Instruction for the data below: set down exactly the lines from the line with "apply lift_bind_advance. intros" to the line with "Lemma insertReversal_advance i", inclusive, and no others.

___ Material for this exercise ___

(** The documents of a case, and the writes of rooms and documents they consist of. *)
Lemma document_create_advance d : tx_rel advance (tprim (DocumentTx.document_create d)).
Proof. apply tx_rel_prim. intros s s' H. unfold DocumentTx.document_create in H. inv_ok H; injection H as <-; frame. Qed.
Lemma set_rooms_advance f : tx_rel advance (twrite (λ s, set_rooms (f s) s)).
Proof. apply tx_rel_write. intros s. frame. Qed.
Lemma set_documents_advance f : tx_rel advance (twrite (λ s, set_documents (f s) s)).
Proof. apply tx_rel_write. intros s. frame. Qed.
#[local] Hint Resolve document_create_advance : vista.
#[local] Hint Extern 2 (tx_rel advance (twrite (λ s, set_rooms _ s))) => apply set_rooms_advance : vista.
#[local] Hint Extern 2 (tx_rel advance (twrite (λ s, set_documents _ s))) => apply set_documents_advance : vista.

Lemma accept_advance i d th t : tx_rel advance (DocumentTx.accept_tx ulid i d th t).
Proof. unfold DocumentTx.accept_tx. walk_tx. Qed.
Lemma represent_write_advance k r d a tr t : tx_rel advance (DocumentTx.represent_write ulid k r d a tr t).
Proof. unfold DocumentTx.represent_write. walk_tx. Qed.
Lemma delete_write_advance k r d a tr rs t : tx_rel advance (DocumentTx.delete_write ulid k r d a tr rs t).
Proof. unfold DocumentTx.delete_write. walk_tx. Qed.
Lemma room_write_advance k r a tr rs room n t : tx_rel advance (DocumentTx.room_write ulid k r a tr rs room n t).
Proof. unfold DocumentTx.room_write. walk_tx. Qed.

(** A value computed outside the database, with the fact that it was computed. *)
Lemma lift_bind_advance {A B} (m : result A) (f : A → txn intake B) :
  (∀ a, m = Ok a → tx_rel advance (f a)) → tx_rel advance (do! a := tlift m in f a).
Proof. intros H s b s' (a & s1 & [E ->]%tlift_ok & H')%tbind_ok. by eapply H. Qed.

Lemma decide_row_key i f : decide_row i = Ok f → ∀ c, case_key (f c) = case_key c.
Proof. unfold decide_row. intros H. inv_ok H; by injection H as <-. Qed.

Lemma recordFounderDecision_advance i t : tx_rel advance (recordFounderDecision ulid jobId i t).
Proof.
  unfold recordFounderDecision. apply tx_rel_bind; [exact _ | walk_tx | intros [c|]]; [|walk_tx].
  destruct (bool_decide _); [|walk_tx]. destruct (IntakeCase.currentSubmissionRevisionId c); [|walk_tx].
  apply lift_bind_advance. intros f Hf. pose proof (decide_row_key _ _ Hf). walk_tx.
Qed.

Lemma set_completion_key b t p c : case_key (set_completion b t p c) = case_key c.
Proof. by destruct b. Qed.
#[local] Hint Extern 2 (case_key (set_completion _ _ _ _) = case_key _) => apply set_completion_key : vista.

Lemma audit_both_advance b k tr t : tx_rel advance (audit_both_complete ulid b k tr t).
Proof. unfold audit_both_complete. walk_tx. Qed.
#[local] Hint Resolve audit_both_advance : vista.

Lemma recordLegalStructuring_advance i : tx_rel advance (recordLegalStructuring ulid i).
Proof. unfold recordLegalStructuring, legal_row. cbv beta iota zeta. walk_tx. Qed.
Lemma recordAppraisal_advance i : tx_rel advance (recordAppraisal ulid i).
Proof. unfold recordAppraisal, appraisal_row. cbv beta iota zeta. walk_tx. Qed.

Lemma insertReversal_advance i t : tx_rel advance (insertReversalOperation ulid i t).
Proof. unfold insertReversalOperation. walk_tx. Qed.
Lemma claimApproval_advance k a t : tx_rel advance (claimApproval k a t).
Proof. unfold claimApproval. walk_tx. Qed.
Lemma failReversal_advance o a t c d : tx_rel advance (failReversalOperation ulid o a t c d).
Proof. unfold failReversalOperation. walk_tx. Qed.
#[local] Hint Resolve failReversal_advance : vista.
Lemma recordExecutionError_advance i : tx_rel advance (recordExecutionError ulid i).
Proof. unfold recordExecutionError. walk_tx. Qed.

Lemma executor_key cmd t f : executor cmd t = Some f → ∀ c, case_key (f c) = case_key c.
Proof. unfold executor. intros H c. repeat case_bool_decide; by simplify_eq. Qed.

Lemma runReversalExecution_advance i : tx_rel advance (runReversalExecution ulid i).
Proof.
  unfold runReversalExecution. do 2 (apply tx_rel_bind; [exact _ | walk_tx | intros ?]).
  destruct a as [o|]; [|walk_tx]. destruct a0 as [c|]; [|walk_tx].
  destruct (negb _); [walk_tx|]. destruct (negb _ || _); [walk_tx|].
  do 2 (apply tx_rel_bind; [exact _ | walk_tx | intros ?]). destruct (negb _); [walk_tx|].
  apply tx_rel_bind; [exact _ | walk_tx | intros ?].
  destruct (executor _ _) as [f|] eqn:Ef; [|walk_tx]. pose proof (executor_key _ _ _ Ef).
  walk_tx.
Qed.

___

Output =
  apply lift_bind_advance. intros f Hf. pose proof (decide_row_key _ _ Hf). walk_tx.
Qed.

Lemma set_completion_key b t p c : case_key (set_completion b t p c) = case_key c.
Proof. by destruct b. Qed.
#[local] Hint Extern 2 (case_key (set_completion _ _ _ _) = case_key _) => apply set_completion_key : vista.

Lemma audit_both_advance b k tr t : tx_rel advance (audit_both_complete ulid b k tr t).
Proof. unfold audit_both_complete. walk_tx. Qed.
#[local] Hint Resolve audit_both_advance : vista.

Lemma recordLegalStructuring_advance i : tx_rel advance (recordLegalStructuring ulid i).
Proof. unfold recordLegalStructuring, legal_row. cbv beta iota zeta. walk_tx. Qed.
Lemma recordAppraisal_advance i : tx_rel advance (recordAppraisal ulid i).
Proof. unfold recordAppraisal, appraisal_row. cbv beta iota zeta. walk_tx. Qed.

Lemma insertReversal_advance i t : tx_rel advance (insertReversalOperation ulid i t).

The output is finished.